### Data under study

Lemma BindRawSocket_spec fd index hw k : 0 <= fd ->
  wp (BindRawSocket fd index hw) (bound_or_closed fd (open_fds k)) k.
Proof.
  intros Hfd. unfold BindRawSocket. rewrite (proj2 (Z.ltb_ge fd 0)) by done.
  assert (Hclose : forall (m : Kernel), open_fds m = open_fds k ->
    wp (close fd ;; ret SOCKET_OPT_FAILED) (bound_or_closed fd (open_fds k)) m).
  { intros m Hm. apply wp_bind. wp_call. apply wp_ret. right. cbn. by rewrite Hm. }
  apply wp_bind. wp_call. apply wp_if; intros _; [by apply Hclose|].
  apply wp_bind. wp_call. apply wp_if; intros _; [by apply Hclose|]. apply wp_ret. by left.
Qed.

Lemma filter_fresh (fd : Z) (fds : list Z) : fd ∉ fds -> filter (fun x => x <> fd) fds = fds.
Proof.
  intros Hf. induction fds as [|x fds IH]; [done|]. apply not_elem_of_cons in Hf as [Hx Hf].
  rewrite filter_cons_True by congruence. by rewrite IH.
Qed.

Lemma filter_opened (fd : Z) (fds : list Z) : fd ∉ fds -> filter (fun x => x <> fd) (fd :: fds) = fds.
Proof. intros Hf. rewrite filter_cons_False by auto. by apply filter_fresh. Qed.

Lemma fill_packet_defined p srcIp destIp : wf_dhcp p -> is_u32 srcIp -> is_u32 destIp ->
  is_Some (GetEndOptionIndex (c_options p)) -> is_Some (fill_packet p srcIp destIp).
Proof.
  intros Hp Hs Hd [e He]. unfold fill_packet. rewrite He, bind_some. cbv beta zeta.
  destruct (_ || _); [eauto|]. destruct (_ || _); [eauto|].
  destruct (fill_headers_spec p srcIp destIp (sizeof_UdpDhcpPacket - DHCP_OPT_SIZE + (e + DHCP_APPEND_LEN))
    (sizeof_DhcpPacket - DHCP_OPT_SIZE + (e + DHCP_APPEND_LEN)) Hp Hs Hd) as (ip & udp & E & _).
  { unfold sizeof_UdpDhcpPacket, sizeof_DhcpPacket. lia. }
  rewrite E, bind_some. eauto.
Qed.

(** Whatever the system calls return, sending a packet with terminated
    options ends with success or failure, and the open descriptors are those
    before the call: every path closes the socket it has opened, and only it. *)
Theorem send_closes_socket p srcIp destIp index hw k :
  wf_dhcp p -> is_u32 srcIp -> is_u32 destIp -> is_Some (GetEndOptionIndex (c_options p)) ->
  (forall fd, head (results k) = Some fd -> fd = -1 \/ 0 <= fd /\ fd ∉ open_fds k) ->
  let Q := fun r k' => (r = SOCKET_OPT_SUCCESS \/ r = SOCKET_OPT_FAILED) /\ open_fds k' = open_fds k in
  wp (SendToDhcpPacket p srcIp destIp index hw) Q k /\ wp (SendDhcpPacket p srcIp destIp) Q k.
Proof.
  intros Hp Hs Hd Hend Hfresh Q.
  assert (Hopen : forall (Q' : Z -> Kernel -> Prop), (forall rs cs, Q' (-1) (mkKernel rs (open_fds k) cs)) ->
    (forall fd rs cs, 0 <= fd -> fd ∉ open_fds k -> Q' fd (mkKernel rs (fd :: open_fds k) cs)) -> wp (syscall c_socket) Q' k).
  { intros Q' H0 H1. unfold wp, syscall. destruct (results k) as [|r rs]; [apply H0|]. cbn [head default] in *.
    cbn. destruct (Hfresh r eq_refl) as [-> | [Hr Hn]]; [apply H0|].
    rewrite (proj2 (Z.eqb_neq r (-1))) by lia. by apply H1. }
  assert (Hclose : forall fd r (m : Kernel), fd ∉ open_fds k -> open_fds m = fd :: open_fds k ->
    (r = SOCKET_OPT_SUCCESS \/ r = SOCKET_OPT_FAILED) -> wp (close fd ;; ret r) Q m).
  { intros fd r m Hfd Hm Hr. apply wp_bind. wp_call. apply wp_ret. split; [done|]. cbn. rewrite Hm. by apply filter_opened. }
  assert (Hres : forall n, (if n <=? 0 then SOCKET_OPT_FAILED else SOCKET_OPT_SUCCESS) = SOCKET_OPT_SUCCESS \/
    (if n <=? 0 then SOCKET_OPT_FAILED else SOCKET_OPT_SUCCESS) = SOCKET_OPT_FAILED) by (intros n; destruct (n <=? 0); auto).
  destruct (fill_packet_defined p srcIp destIp Hp Hs Hd Hend) as [o Ho]. destruct Hend as [e He]. split.
  - unfold SendToDhcpPacket, CreateRawSocket. destruct hw; [|apply wp_ret; by split; [right|]].
    apply wp_bind, wp_bind, Hopen; intros; cbn [Z.eqb]; [apply wp_ret; by split; [right|]|].
    rewrite (proj2 (Z.eqb_neq fd (-1))) by lia. apply wp_ret. cbn [Z.eqb SOCKET_OPT_SUCCESS negb].
    apply wp_bind. wp_call. apply wp_if; intros _; [apply Hclose; auto|].
    apply wp_bind, wp_from_option. exists o. split; [done|]. destruct o as [[pkt len]|]; [|apply Hclose; auto].
    apply wp_bind. wp_call. apply Hclose; auto.
  - unfold SendDhcpPacket, CreateKernelSocket.
    apply wp_bind, wp_bind, Hopen; intros; cbn [Z.eqb]; [apply wp_ret; by split; [right|]|].
    rewrite (proj2 (Z.eqb_neq fd (-1))) by lia. apply wp_ret. cbn [Z.eqb SOCKET_OPT_SUCCESS negb default].
    apply wp_bind. eapply wp_mono; [by apply BindKernelSocket_spec|]. intros r k1 [[-> E1] | [-> E1]]; cbn.
    2:{ split; [by right|]. rewrite E1. by apply filter_opened. }
    apply wp_bind. wp_call. apply wp_if; intros _; [apply Hclose; auto|].
    apply wp_bind, wp_from_option. exists e. split; [done|]. apply wp_if; intros _; [apply Hclose; auto|].
    cbv zeta. apply wp_if; intros _; [apply Hclose; auto|]. apply wp_bind. wp_call. apply Hclose; auto.
Qed.

Lemma send_closes_socket_witness :
  let k := mkKernel [7; 0; -1] [3] [] in
  let Q := fun r k' => (r = SOCKET_OPT_SUCCESS \/ r = SOCKET_OPT_FAILED) /\ open_fds k' = open_fds k in
  wp (SendToDhcpPacket sample_packet 0 0xFFFFFFFF 3 None) Q k /\ wp (SendDhcpPacket sample_packet 0 0xFFFFFFFF) Q k.
Proof.
  apply send_closes_socket.
  - by apply packet_with_dhcp; apply all_u8.
  - by split.
  - by split.
  - by exists 3.
  - intros fd [= <-]. right. split; [done|]. by intros ?%list_elem_of_singleton.
Defined.

(** * Receiving *)

Lemma ip_of_bytes_wf b : u8b b -> wf_iphdr (ip_of_bytes b).
Proof.
  intros Hb. pose proof (byte_at_is_u8 b 0 Hb) as H0. unfold is_u8 in H0.
  split; cbn [ip_of_bytes i_ihl i_version i_tos i_tot_len i_id i_frag_off i_ttl i_protocol i_check i_saddr i_daddr];
    auto using w16_u16, w32_u32, byte_at_is_u8.
  - apply Z.mod_pos_bound. lia.
  - Z.to_euclidean_division_equations. lia.
Qed.

Lemma set_ip_check_wf i c : wf_iphdr i -> is_u16 c -> wf_iphdr (set_ip_check c i).
Proof. intros [] ?. by split. Qed.

Lemma htons_involutive x : is_u16 x -> htons (htons x) = x.
Proof.
  intros Hx. unfold htons, u16, is_u16 in *. rewrite (Z.mod_small x) by done.
  rewrite Z.mod_small by (Z.to_euclidean_division_equations; lia). Z.to_euclidean_division_equations. lia.
Qed.

(** The outcome of [read] in the zeroed structure. *)
Lemma read_into_zeros d n : u8b d -> 0 <= n ->
  let '(count, area) := read_into (Some d) (zeros (Z.to_nat n)) n in
  count = Z.of_nat (length (take (Z.to_nat n) d)) /\ length area = Z.to_nat n /\ u8b area /\
  area = take (Z.to_nat n) d ++ zeros (Z.to_nat n - length (take (Z.to_nat n) d)).
Proof.
  intros Hd Hn. unfold read_into. split_and!; [done| | |].
  - rewrite length_app, length_drop, length_zeros, length_take. lia.
  - apply u8b_app; [by apply Forall_take|]. apply Forall_drop, Forall_replicate. done.
  - unfold zeros. by rewrite drop_replicate.
Qed.

(** The tests on a packet whose IP header is [i]. *)
Lemma CheckUdpPacket_ok pkt n : CheckUdpPacket pkt n = SOCKET_OPT_SUCCESS -> n <= sizeof_UdpDhcpPacket.
Proof. unfold CheckUdpPacket. rewrite Z.gtb_ltb. by destruct (Z.ltb_spec sizeof_UdpDhcpPacket n). Qed.

Lemma CheckPacketIpSum_spec pkt n : wf_iphdr (p_ip pkt) ->
  CheckPacketIpSum pkt n = Some
    (if negb (CheckUdpPacket pkt n =? SOCKET_OPT_SUCCESS) then (SOCKET_OPT_FAILED, pkt)
     else
       let pkt' := mkUdpDhcp (set_ip_check 0 (p_ip pkt)) (p_udp pkt) (p_data pkt) in
       if negb (i_check (p_ip pkt) =? 65535 - canon (sumw (ip_bytes (set_ip_check 0 (p_ip pkt)))))
       then (SOCKET_OPT_ERROR, pkt') else (SOCKET_OPT_SUCCESS, pkt')).
Proof.
  intros Hi. unfold CheckPacketIpSum. destruct (negb _); [done|]. cbv zeta. cbn [p_ip].
  rewrite GetCheckSum_ip by by apply set_ip_check_wf. rewrite bind_some. cbv beta. by destruct (negb _).
Qed.

Lemma CheckPacketUdpSum_spec junk pkt n : is_u32 (i_saddr (p_ip pkt)) -> is_u32 (i_daddr (p_ip pkt)) ->
  is_u16 (ud_len (p_udp pkt)) -> wf_dhcp (p_data pkt) -> is_u8 junk -> 0 <= n <= sizeof_UdpDhcpPacket ->
  let pkt' := mkUdpDhcp (mkIp 0 0 0 (ud_len (p_udp pkt)) 0 0 0 IPPROTO_UDP 0 (i_saddr (p_ip pkt)) (i_daddr (p_ip pkt)))
    (set_udp_check 0 (p_udp pkt)) (p_data pkt) in
  CheckPacketUdpSum junk pkt n = Some
    (if truthy (ud_check (p_udp pkt)) &&
        negb (ud_check (p_udp pkt) =? 65535 - canon (sumw (completed junk (udp_dhcp_bytes pkt') n)))
     then SOCKET_OPT_FAILED else SOCKET_OPT_SUCCESS, pkt').
Proof.
  intros Hs Hd Hl Hp Hj Hn pkt'. unfold CheckPacketUdpSum. cbv zeta. cbn [set_udp_check ud_len].
  change (mkUdp _ _ _ 0) with (set_udp_check 0 (p_udp pkt)). fold pkt'.
  rewrite GetCheckSum_completed.
  - rewrite bind_some. cbv beta. by destruct (_ && _).
  - apply udp_dhcp_bytes_u8; [by split|done].
  - done.
  - by rewrite length_udp_dhcp_bytes.
  - apply Hn.
Qed.

Lemma memcpy_packet_wf to from count : wf_dhcp to -> wf_dhcp from -> 0 <= count ->
  let '(ok, area) := memcpy_s (dhcp_bytes to) sizeof_DhcpPacket (dhcp_bytes from) count in
  wf_dhcp (dhcp_of_bytes area) /\ (ok = true -> count <= sizeof_DhcpPacket).
Proof.
  intros Ht Hf Hc. pose proof (length_dhcp_bytes _ Ht). pose proof (length_dhcp_bytes _ Hf).
  pose proof (dhcp_bytes_u8 _ Ht). pose proof (dhcp_bytes_u8 _ Hf). unfold memcpy_s.
  destruct (Z.leb_spec count sizeof_DhcpPacket); (split; [apply dhcp_of_bytes_wf|done]);
    unfold sizeof_DhcpPacket in *.
  - apply u8b_app; [by apply Forall_take|by apply Forall_drop].
  - rewrite length_app, length_take, length_drop. lia.
  - apply u8b_app; [by apply Forall_replicate|by apply Forall_drop].
  - rewrite length_app, length_zeros, length_drop. lia.
Qed.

### Task brief
Beginning with the line that has "Lemma memcpy_packet_wf to" and ending with the line that has "unfold sizeof_DhcpPacket in *.", set down the lines above exactly and include no others.

### Expected answer
Lemma memcpy_packet_wf to from count : wf_dhcp to -> wf_dhcp from -> 0 <= count ->
  let '(ok, area) := memcpy_s (dhcp_bytes to) sizeof_DhcpPacket (dhcp_bytes from) count in
  wf_dhcp (dhcp_of_bytes area) /\ (ok = true -> count <= sizeof_DhcpPacket).
Proof.
  intros Ht Hf Hc. pose proof (length_dhcp_bytes _ Ht). pose proof (length_dhcp_bytes _ Hf).
  pose proof (dhcp_bytes_u8 _ Ht). pose proof (dhcp_bytes_u8 _ Hf). unfold memcpy_s.
  destruct (Z.leb_spec count sizeof_DhcpPacket); (split; [apply dhcp_of_bytes_wf|done]);
    unfold sizeof_DhcpPacket in *.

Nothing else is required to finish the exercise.